Michael Faraday. Photograph by John Watkins, ca. 1861

Biography

The Faraday family came from the North of England; before Michael Faraday was born, his father James, a blacksmith, took his wife Margaret and two small children to the South, in search of work. The family settled briefly in Newington Butts, a borough in South London (it was then a separate village, but is now part of Southwark), where Faraday was born. The family soon moved into London itself.

His father was in poor health (he died in 1810), and Faraday grew up in poverty. The family was close, and obtained strength from their orthodox faith, the Sandemanians, a small dissident spin-off from the Presbyterian church. Faraday would stay faithful to that group for the rest of his life.

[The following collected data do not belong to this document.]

(* ===== verification/ClusterHandlersProps.v ===== *)
(** * Theorems about the cluster service (ClusterHandlers.v)

    Each composes both ends of a call: the member that sends the request, the wire
    and the member that handles it. *)

From S2P Require Import Prelude JsMap JsString Grpc Raft RaftLog RaftWire Membership MembershipProps ClusterState ClusterHandlers.
From Stdlib Require Import QArith.
#[local] Open Scope Z_scope.

Section handlers.
Context {D : Type} `{!EmptyBuffer D} `{!MembershipCodec D} `{!MembershipCodecLaws D}.
Implicit Types (mm : MembershipManager) (raft : RaftNode D) (st : MembershipManager * RaftNode D).

(** ** Heartbeats *)

Definition gpu_proto (g : GpuInfo) : ProtoGpu :=
  mkProtoGpu (g_name g) (js_toString (g_memoryBytes g)) (js_toString (g_memoryAvailableBytes g))
    (g_utilizationPercent g) (g_inUseForGaming g).

Lemma gpu_roundtrip g : gpu_of_proto (gpu_proto g) = Some g.
Proof.
  unfold gpu_of_proto, gpu_proto.
  cbn [pg_name pg_memory_bytes pg_memory_available_bytes pg_utilization_percent pg_in_use_for_gaming].
  rewrite !parseInt_toString. by destruct g.
Qed.

Lemma gpus_roundtrip gpus : mapM gpu_of_proto (gpu_proto <$> gpus) = Some gpus.
Proof.
  induction gpus as [|g gpus IH]; [done|]. rewrite fmap_cons. cbn [mapM].
  by rewrite gpu_roundtrip, IH.
Qed.

Lemma resources_roundtrip r : resources_of_proto (resourcesToProto r) = Some r.
Proof.
  unfold resources_of_proto, resourcesToProto.
  cbn [Membership.pr_memory_bytes pr_memory_available_bytes pr_gpus pr_disk_bytes
    pr_disk_available_bytes Membership.pr_cpu_cores pr_cpu_usage_percent pr_gaming_detected].
  fold gpu_proto. rewrite !parseInt_toString, gpus_roundtrip. by destruct r.
Qed.

(** What a heartbeat makes of the record of its sender. *)
Definition refreshed (now : Z) (res : option NodeResources) (n : NodeInfo) : NodeInfo :=
  match res with
  | Some r => touch now n <| n_resources := Some r |>
  | None => touch now n
  end.

Lemma Heartbeat_get now p mm raft res :
  (phb_resources p = None /\ res = None \/
   exists q r, phb_resources p = Some q /\ resources_of_proto q = Some r /\ res = Some r) ->
  exists resp mm', Heartbeat now p mm raft = Some (resp, mm') /\
    hr_acknowledged resp = true /\ hr_leader_id resp = default "" (leaderId raft) /\
    hr_leader_address resp = default "" (mm_leaderAddress mm) /\
    forall k, getNode k mm' =
      if decide (phb_node_id p = k) then refreshed now res <$> getNode k mm else getNode k mm.
Proof.
  unfold Heartbeat. intros [[-> ->]|(q & r & -> & Hq & ->)].
  - do 2 eexists. split; [done|]. split_and!; [done..|]. intros k. unfold getNode, update_node. cbn.
    by rewrite jm_get_alter.
  - rewrite Hq. cbn [mbind option_bind]. do 2 eexists. split; [done|]. split_and!; [done..|].
    intros k. unfold getNode, updateNodeResources, update_node. cbn. rewrite !jm_get_alter.
    case_decide; [|done]. destruct (jm_get (mm_nodes mm) k) as [n|]; [|done].
    unfold refreshed, touch. cbn. by case_bool_decide.
Qed.


(** ** Registration *)

Lemma addJoinedPeer_frame p st k :
  n_nodeId p <> k ->
  getNode k (addJoinedPeer st p).1 = getNode k st.1 /\
  jm_get (peers (addJoinedPeer st p).2) k = jm_get (peers st.2) k.
Proof.
  destruct st as [m raft]. intros Hne. unfold addJoinedPeer.
  destruct (String.eqb _ _); [done|]. destruct (_ || _)%bool; [done|]. cbn [fst snd]. split.
  - unfold getNode. cbn. by rewrite jm_get_set_ne.
  - unfold addPeer. destruct (String.eqb _ _); [done|]. cbn. by rewrite jm_get_set_ne.
Qed.

Lemma addJoinedPeers_frame ps st k : k ∉ n_nodeId <$> ps ->
  getNode k (foldl addJoinedPeer st ps).1 = getNode k st.1 /\
  jm_get (peers (foldl addJoinedPeer st ps).2) k = jm_get (peers st.2) k.
Proof.
  revert st. induction ps as [|p ps IH]; intros st Hk; [done|].
  rewrite fmap_cons, not_elem_of_cons in Hk. destruct Hk as [Hne Hk]. cbn [foldl].
  destruct (IH (addJoinedPeer st p) Hk) as [-> ->]. by apply addJoinedPeer_frame, not_eq_sym.
Qed.

Lemma addJoinedPeer_config p st :
  mm_config (addJoinedPeer st p).1 = mm_config st.1 /\ config (addJoinedPeer st p).2 = config st.2.
Proof.
  destruct st as [m raft]. unfold addJoinedPeer. repeat case_match; try done. split; [done|].
  unfold addPeer. cbn. by case_match.
Qed.

Lemma addJoinedPeers_get ps st n :
  NoDup (n_nodeId <$> ps) -> n ∈ ps -> m_nodeId (mm_config st.1) = nodeId (config st.2) ->
  n_nodeId n <> m_nodeId (mm_config st.1) -> n_tailscaleIp n <> "" -> n_grpcPort n <> 0 ->
  getNode (n_nodeId n) (foldl addJoinedPeer st ps).1 = Some n /\
  option_map p_address (jm_get (peers (foldl addJoinedPeer st ps).2) (n_nodeId n)) = Some (address_of n).
Proof.
  revert st. induction ps as [|p ps IH]; intros st Hnd Hin Hc Hid Hip Hport; [by apply elem_of_nil in Hin|].
  rewrite fmap_cons, NoDup_cons in Hnd. destruct Hnd as [Hp Hnd]. cbn [foldl].
  destruct (addJoinedPeer_config p st) as [Hc1 Hc2].
  apply elem_of_cons in Hin as [->|Hin]; [|apply IH; try done; congruence].
  destruct (addJoinedPeers_frame ps (addJoinedPeer st p) (n_nodeId p) Hp) as [-> ->].
  destruct st as [m raft]. cbn [fst snd] in *. unfold addJoinedPeer.
  rewrite (proj2 (String.eqb_neq _ _)) by done.
  unfold truthy_str. rewrite (proj2 (String.eqb_neq _ _)) by done.
  rewrite (proj2 (Z.eqb_neq _ _)) by done. cbn [negb orb fst snd]. split.
  - unfold getNode. cbn. by rewrite jm_get_set_eq.
  - unfold addPeer. rewrite (proj2 (String.eqb_neq _ _)) by congruence. cbn. by rewrite jm_get_set_eq.
Qed.

Lemma NoDup_fmap_filter {A B} (f : A -> B) (P : A -> Prop) `{!forall x, Decision (P x)} (l : list A) :
  NoDup (f <$> l) -> NoDup (f <$> filter P l).
Proof.
  induction l as [|x l IH]; [done|]. rewrite fmap_cons. intros [Hx Hl]%NoDup_cons.
  destruct (decide (P x)) as [Hp|Hp].
  - rewrite filter_cons_True by done. rewrite fmap_cons. apply NoDup_cons. split; [|by apply IH].
    intros (y & Hy & [_ Hin]%list_elem_of_filter)%list_elem_of_fmap. apply Hx.
    rewrite Hy. by apply list_elem_of_fmap_2.
  - rewrite filter_cons_False by done. by apply IH.
Qed.

Lemma peers_roundtrip ns :
  mapM protoToNode (state_node_proto <$> ns) = Some ((fun n => n <| n_resources := None |>) <$> ns).
Proof.
  induction ns as [|n ns IH]; [done|]. rewrite !fmap_cons. cbn [mapM].
  assert (protoToNode (state_node_proto n) = Some (n <| n_resources := None |>)) as ->.
  { destruct n as [i h ip p ro s re ta jo se]. unfold protoToNode, state_node_proto, nodeToProto.
    cbn [pn_joined_at pn_last_seen pn_role pn_status field_update n_role n_status n_joinedAt n_lastSeen].
    replace (as_role _) with (Some ro) by (by destruct ro).
    replace (as_status _) with (Some s) by (by destruct s).
    cbn -[parseInt js_toString]. by rewrite !parseInt_toString. }
  cbn [mbind option_bind]. by rewrite IH.
Qed.

(** The peers that an approval lists. *)
Definition listed mm : list NodeInfo :=
  filter (fun p => truthy_str (n_tailscaleIp p) && negb (n_grpcPort p =? 0) = true) (getAllNodes mm).

Lemma RegisterNode_starts now hash p mm raft :
  isLeader raft = true -> m_autoApprove (mm_config mm) = true ->
  exists raft' calls,
    RegisterNode now hash (Some p) (mm, raft) =
      (register_waits (registered_node now p) true, (mm, raft'), calls) /\
    log raft' = log raft ++ [mkLogEntry (currentTerm raft) (getLastLogIndex raft + 1) node_join
      (stringify_join (mkJoinData (pn_node_id p) (pn_hostname p) (pn_tailscale_ip p) (pn_grpc_port p)
         (pn_tags p)))].
Proof.
  intros Hl Ha. unfold RegisterNode, handleJoinRequest, approveNode, appendEntry.
  rewrite Hl, Ha. cbn [negb]. by do 2 eexists.
Qed.

Lemma listed_ids mm : MembershipProps.keyed (mm_nodes mm) -> NoDup (n_nodeId <$> listed mm).
Proof.
  intros [Hwf Hkey]. apply NoDup_fmap_filter.
  assert (n_nodeId <$> getAllNodes mm = jm_keys (mm_nodes mm)) as ->; [|done].
  unfold getAllNodes, jm_values, jm_keys. rewrite <- list_fmap_compose. apply list_fmap_ext.
  intros i [k x] Hi. cbn. apply Hkey. apply jm_elem_of_get; [done|]. by eapply list_elem_of_lookup_2.
Qed.

Lemma elem_of_listed mm n :
  n ∈ listed mm <-> n ∈ getAllNodes mm /\ n_tailscaleIp n <> "" /\ n_grpcPort n <> 0.
Proof.
  unfold listed. rewrite list_elem_of_filter, andb_true_iff, negb_true_iff, Z.eqb_neq.
  unfold truthy_str. rewrite negb_true_iff, String.eqb_neq. tauto.
Qed.

Lemma joinApproved_get resp joiner (raftj : RaftNode D) n :
  NoDup (n_nodeId <$> rr_peers resp) -> n ∈ rr_peers resp ->
  m_nodeId (mm_config joiner) = nodeId (config raftj) ->
  n_nodeId n <> m_nodeId (mm_config joiner) -> n_tailscaleIp n <> "" -> n_grpcPort n <> 0 ->
  let st2 := joinApproved resp (joiner, raftj) in
  getNode (n_nodeId n) st2.1 = Some n /\
  option_map p_address (jm_get (peers st2.2) (n_nodeId n)) = Some (address_of n).
Proof.
  intros Hnd Hin Hc Hid Hip Hport. unfold joinApproved.
  set (m0 := set_self_status active _).
  pose proof (addJoinedPeers_get (rr_peers resp) (m0, raftj) n Hnd Hin Hc Hid Hip Hport) as [H1 H2].
  destruct (foldl addJoinedPeer (m0, raftj) (rr_peers resp)) as [m raft]. cbn [fst snd] in *.
  split; [by destruct (truthy_str _)|]. unfold delayNextElection. by repeat case_match.
Qed.

Lemma joinApproved_frame resp joiner (raftj : RaftNode D) k :
  k ∉ n_nodeId <$> rr_peers resp -> k <> m_nodeId (mm_config joiner) ->
  let st2 := joinApproved resp (joiner, raftj) in
  getNode k st2.1 = getNode k joiner /\ jm_get (peers st2.2) k = jm_get (peers raftj) k.
Proof.
  intros Hk Hself. unfold joinApproved. set (m0 := set_self_status active _).
  destruct (addJoinedPeers_frame (rr_peers resp) (m0, raftj) k Hk) as [H1 H2].
  destruct (foldl addJoinedPeer (m0, raftj) (rr_peers resp)) as [m raft]. cbn [fst snd] in *. split.
  - transitivity (getNode k m); [by destruct (truthy_str _)|]. rewrite H1. unfold getNode. cbn.
    rewrite jm_get_alter. by rewrite decide_False by congruence.
  - rewrite <- H2. unfold delayNextElection. by repeat case_match.
Qed.

Lemma joinApproved_leaderAddress resp (st : MembershipManager * RaftNode D) :
  getLeaderAddress (joinApproved resp st).1 = Some (rr_leader_address resp).
Proof.
  destruct st as [joiner raftj].
  assert (Ha : forall ps (st : MembershipManager * RaftNode D),
    mm_leaderAddress (foldl addJoinedPeer st ps).1 = mm_leaderAddress st.1).
  { induction ps as [|p ps IH]; intros st; [done|]. cbn [foldl]. rewrite IH.
    destruct st. unfold addJoinedPeer. by repeat case_match. }
  unfold joinApproved. set (m0 := set_self_status active _).
  specialize (Ha (rr_peers resp) (m0, raftj)).
  destruct (foldl addJoinedPeer (m0, raftj) (rr_peers resp)) as [m r]. cbn [fst] in *.
  transitivity (mm_leaderAddress m); [by destruct (truthy_str (rr_build_hash resp))|]. by rewrite Ha.
Qed.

At fourteen he became an apprentice at the shop of the bookseller and bookbinder George Ribeau, and moved in with Ribeau's family; in such a household there were always books around for him to read. For instance, the third edition of the Encyclopedia Brittanica was one of the shop's bookbinding assignments, and his fascination for electricity was first stirred by reading the encyclopedia article about it.

Initial professional career

At twenty-one, nearing the end of his apprenticeship, he was given tickets for a series of four lectures on chemistry delivered by Sir Humphrey Davy at the Royal Institution, a gift from William Dance, a customer of the bookshop who was a member of the Royal Institution. These lectures, in the spring of 1812, were recorded by Faraday in careful lecture notes, which he neatly bound into a book.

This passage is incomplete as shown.